What is expected:
Please restate exactly what appears in the records below from the first line to the line where "[Math.sin] is a function of the engine." is, that line included.

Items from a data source
☆ ☆ ☆ ☆

(** * Heartbeat bracelet client: a shallow embedding of [static/js/app.js]

    The file follows the class [HeartbeatBraceletApp]:

    - JavaScript numbers that travel in mesh buffers are IEEE binary64
      values; they are modelled by the primitive type [float], for which
      [isNaN] and [isFinite] compute.
    - The preview waveform of [generateHeartbeatPreview] is arithmetic
      with [Math.sin] and [Math.PI]; it is modelled in exact real
      arithmetic ([R]), i.e. by the values the binary64 computation
      approximates.  Rounding is not part of that model; the amplitude
      as the program computes it, in binary64, is [Preview64], where
      [Math.sin] is a function of the engine.
    - The methods that touch the DOM, the console, the network and the
      Three.js scene are written in a state-and-exception monad over an
      explicit [World]. *)

From Stdlib Require Import ZArith List String Bool Reals Lra Lia Floats.
From stdpp Require Import base list pretty.
From stdpp Require Import gmap.

(** ** JavaScript numbers and arrays of numbers *)

Module JS.

(** [isNaN(x)] and [isFinite(x)] on a value that already is a number. *)
Definition isNaN (x : float) : bool := PrimFloat.is_nan x.
Definition isFinite (x : float) : bool := PrimFloat.is_finite x.

(** [a[i]] as seen by [isNaN] and [isFinite]: both apply [ToNumber] to
    their argument, and reading past the end of an array gives
    [undefined], whose [ToNumber] is [NaN]. *)
Definition at_index (a : list float) (i : nat) : float :=
  default nan (a !! i).

(** A length as a number. *)
Definition of_nat (n : nat) : float :=
  PrimFloat.of_uint63 (Uint63.of_Z (Z.of_nat n)).
(** * staplelib.commands: selection plans of the stapler commands

  A shallow embedding of [staplelib/commands.py]: the round-robin
  generator behind [zip], the page selection of [select] and [delete],
  and the output names of [split]. *)

From Stdlib Require Import Ascii String.
From stdpp Require Import base option list list_numbers sorting sets gmap strings pretty.

Open Scope Z_scope.

(** ** itertools: [cycle], [islice] and the generator expression

  The iterator objects [round_robin_list] builds.  List iterators live
  in a heap (a list of the elements each one has still to give) and are
  named by their index: the same list iterator is reached through
  several nested [cycle] objects, so the objects hold handles, never
  copies. *)
Module Itertools.
Section Iterators.
Context {T : Type}.

(** [handle]: the identity of a list iterator [iter(it)]; [heap]: what
    each list iterator has still to give. *)
Abbreviation handle := nat (only parsing).
Abbreviation heap := (list (list T)) (only parsing).

Local Unset Elimination Schemes.
Inductive iterobj :=
  (* (iter(it) for it in iterables): the lists not yet reached *)
  | GenExpr (rest : list (list T))
  (* itertools.cycle: the source (dropped once exhausted), the saved
     items, the read position in them *)
  | Cycle (it : option iterobj) (saved : list handle) (index : nat)
  (* itertools.islice(it, stop): how many items are still to pass *)
  | ISlice (it : iterobj) (remaining : nat).
Local Set Elimination Schemes.

(** [next(o)]: [None] is StopIteration.  Advancing the generator
    expression allocates the next list iterator. *)
Fixpoint iter_next (o : iterobj) (h : heap) : option handle * iterobj * heap :=
  match o with
  | GenExpr [] => (None, GenExpr [], h)
  | GenExpr (l :: rest) => (Some (length h), GenExpr rest, h ++ [l])
  | ISlice it 0%nat => (None, ISlice it 0%nat, h)
  | ISlice it (S r) =>
      match iter_next it h with
      | (Some x, it', h') => (Some x, ISlice it' r, h')
      | (None, it', h') => (None, ISlice it' 0%nat, h')
      end
  | Cycle None saved index =>
      match saved !! index with
      | None => (None, Cycle None saved index, h)
      | Some x =>
          (Some x,
           Cycle None saved
             (if decide (S index < length saved)%nat then S index else 0%nat), h)
      end
  | Cycle (Some it) saved index =>
      match iter_next it h with
      | (Some x, it', h') => (Some x, Cycle (Some it') (saved ++ [x]) index, h')
      | (None, _, h') =>
          match saved !! index with
          | None => (None, Cycle None saved index, h')
          | Some x =>
              (Some x,
               Cycle None saved
                 (if decide (S index < length saved)%nat then S index else 0%nat), h')
          end
      end
  end.

(** [next(it)] on a list iterator. *)
Definition list_next (x : handle) (h : heap) : option (option T * heap) :=
  match h !! x with
  | None => None
  | Some [] => Some (None, h)
  | Some (v :: l) => Some (Some v, <[x := l]> h)
  end.
End Iterators.
Arguments iterobj : clear implicits.
Abbreviation handle := nat (only parsing).
Abbreviation heap T := (list (list T)) (only parsing).
End Itertools.

(** ** round_robin_list *)
Module RoundRobin.
Import Itertools.
Section Generator.
Context {T : Type}.

(** The generator's frame: where it is suspended or running, and its
    locals. *)
Inductive pc := AtWhile | AtFor.

Record frame := Frame {
  at_pc : pc;
  pending : nat;
  cycled_iterables : iterobj T;
  iters : heap T
}.

Inductive event :=
  | Yield (v : T)     (* yield next(it) *)
  | Silent            (* control moved, nothing yielded *)
  | Return            (* the generator is finished *)
  | Wrong.            (* a handle naming no iterator *)

(** pending = len(iterables); cycled_iterables = cycle(iter(it) for ...) *)
Definition start (iterables : list (list T)) : frame :=
  Frame AtWhile (length iterables) (Cycle (Some (GenExpr iterables)) [] 0%nat) [].

Definition step (s : frame) : event * frame :=
  match at_pc s with
  | AtWhile =>
      (* while pending: *)
      match pending s with
      | O => (Return, s)
      | S _ => (Silent, Frame AtFor (pending s) (cycled_iterables s) (iters s))
      end
  | AtFor =>
      (* for it in cycled_iterables: *)
      match iter_next (cycled_iterables s) (iters s) with
      | (None, c, h) => (Silent, Frame AtWhile (pending s) c h)
      | (Some it, c, h) =>
          match list_next it h with
          | None => (Wrong, s)
          | Some (Some v, h') => (Yield v, Frame AtFor (pending s) c h')
          | Some (None, h') =>
              (* except StopIteration: *)
              let pending' := (pending s - 1)%nat in
              (Silent, Frame AtWhile pending' (Cycle (Some (ISlice c pending')) [] 0%nat) h')
          end
      end
  end.

(** list(gen): run the generator to its end, collecting what it yields. *)
Fixpoint drain (fuel : nat) (s : frame) : option (list T) :=
  match fuel with
  | O => None
  | S fuel =>
      match step s with
      | (Yield v, s') => cons v <$> drain fuel s'
      | (Silent, s') => drain fuel s'
      | (Return, _) => Some []
      | (Wrong, _) => None
      end
  end.

Definition round_robin_list (fuel : nat) (iterables : list (list T)) : option (list T) :=
  drain fuel (start iterables).

(** Steps that always suffice: one per item, two per list that runs
    dry, one for the last test of [pending]. *)
Definition cost (q : list (list T)) : nat :=
  sum_list ((λ l, S (S (length l))) <$> q).

Definition enough (iterables : list (list T)) : nat := S (cost iterables).

(** *** What the claim says, in its own words

    One element from each still-nonempty list, left to right, again
    and again until every list is empty. *)
Definition tail_of (l : list T) : option (list T) :=
  match l with [] => None | _ :: t => Some t end.

Fixpoint rounds (n : nat) (ls : list (list T)) : list T :=
  match n with
  | O => []
  | S n => omap head ls ++ rounds n (omap tail_of ls)
  end.

Definition interleave (ls : list (list T)) : list T :=
  rounds (max_list (length <$> ls)) ls.


(** *** The queue the nested cycles stand for

    [rep o n L R]: with [n] list iterators allocated, object [o] will
    give the handles [L] (a finite object once, a cycle again and
    again), and [R] are the lists its generator expression has still
    to wrap. *)
Definition is_cycle (o : iterobj T) : bool :=
  match o with Cycle _ _ _ => true | _ => false end.

Inductive rep : iterobj T → nat → list handle → list (list T) → Prop :=
  | rep_gen rest n :
      rep (GenExpr rest) n (seq n (length rest)) rest
  | rep_slice c r n L R :
      rep c n L R → is_cycle c = true →
      (length R ≤ r)%nat → (r ≤ length L)%nat →
      rep (ISlice c r) n (take r L) R
  | rep_live u saved n P R :
      rep u n P R → is_cycle u = false →
      NoDup (P ++ saved) → Forall (λ x, x < n)%nat saved →
      rep (Cycle (Some u) saved 0%nat) n (P ++ saved) R
  | rep_saved saved index n :
      (index < length saved)%nat →
      NoDup saved → Forall (λ x, x < n)%nat saved →
      rep (Cycle None saved index) n (drop index saved ++ take index saved) [].

Definition turn (o : iterobj T) (x : handle) (xs : list handle) : list handle :=
  if is_cycle o then xs ++ [x] else xs.

(** The run of the queue: a dry list leaves, any other gives its head
    and goes to the back. *)
Inductive qsteps : list (list T) → list T → Prop :=
  | qs_nil : qsteps [] []
  | qs_dry q out : qsteps q out → qsteps ([] :: q) out
  | qs_item v l q out : qsteps (q ++ [l]) out → qsteps ((v :: l) :: q) (v :: out).

End Generator.
Arguments frame : clear implicits.

End RoundRobin.

(** ** The commands *)
Module Commands.
Import RoundRobin.

(** Exceptions.  A [CommandError] carries its message, or the exception
    it was raised from ([raise CommandError(e)]). *)
Inductive exn :=
  | CommandError (why : reason)
  | IndexError                     (* list index out of range *)
  | ValueError                     (* math domain error, bad format character *)
  | TypeError                      (* arguments and format do not match *)
  | LibraryError (what : string)   (* raised inside iohelper *)
with reason :=
  | BothRequired                   (* "Both input and output filenames are required." *)
  | NoInputFiles                   (* "No input files specified." *)
  | PageNotFound (pageno : Z) (name : string)   (* "Page {} not found in {}." *)
  | Caused (e : exn).

Inductive result (A : Type) :=
  | Ok (a : A)
  | Raise (e : exn).
Arguments Ok {A} a.
Arguments Raise {A} e.

(** iohelper.ROTATION_NONE *)
Definition ROTATION_NONE : Z := 0.

(** The document library is outside this module.  Of a reader only the
    page count matters here; a page is named by its file, its 0-based
    index and the rotation asked of it. *)
Record PdfFileReader := { stream : string; getNumPages : Z }.

Record page := Page { source : string; index : Z; rotation : Z }.

(** One entry of [iohelper.parse_ranges]. *)
Record input_args := InputArgs {
  name : string;
  pdf : PdfFileReader;
  pages : list (Z * Z)
}.

Definition getPage (pdf : PdfFileReader) (i : Z) : page := Page (stream pdf) i 0.

Definition rotateClockwise (p : page) (angle : Z) : page :=
  Page (source p) (index p) (rotation p + angle).

(** range(lo, hi) *)
Definition range (lo hi : Z) : list Z := seqZ lo (hi - lo).

(** input_args['pages'] or [(p, ROTATION_NONE) for p in range(1, n + 1)] *)
Definition pagerange_inclusive (a : input_args) : list (Z * Z) :=
  match pages a with
  | [] => (λ p, (p, ROTATION_NONE)) <$> range 1 (getNumPages (pdf a) + 1)
  | _ :: _ => pages a
  end.

(** excluded = [p for p, r in input_args['pages']]
    [(p, ROTATION_NONE) for p in range(1, n + 1) if p not in excluded] *)
Definition pagerange_exclusive (a : input_args) : list (Z * Z) :=
  let excluded := fst <$> pages a in
  (λ p, (p, ROTATION_NONE)) <$>
    filter (λ p, p ∉ excluded) (range 1 (getNumPages (pdf a) + 1)).

Definition pagerange (inverse : bool) (a : input_args) : list (Z * Z) :=
  if inverse then pagerange_exclusive a else pagerange_inclusive a.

☆ ☆ ☆ ☆

Answer to the exercise:
(** * Heartbeat bracelet client: a shallow embedding of [static/js/app.js]

    The file follows the class [HeartbeatBraceletApp]:

    - JavaScript numbers that travel in mesh buffers are IEEE binary64
      values; they are modelled by the primitive type [float], for which
      [isNaN] and [isFinite] compute.
    - The preview waveform of [generateHeartbeatPreview] is arithmetic
      with [Math.sin] and [Math.PI]; it is modelled in exact real
      arithmetic ([R]), i.e. by the values the binary64 computation
      approximates.  Rounding is not part of that model; the amplitude
      as the program computes it, in binary64, is [Preview64], where
      [Math.sin] is a function of the engine.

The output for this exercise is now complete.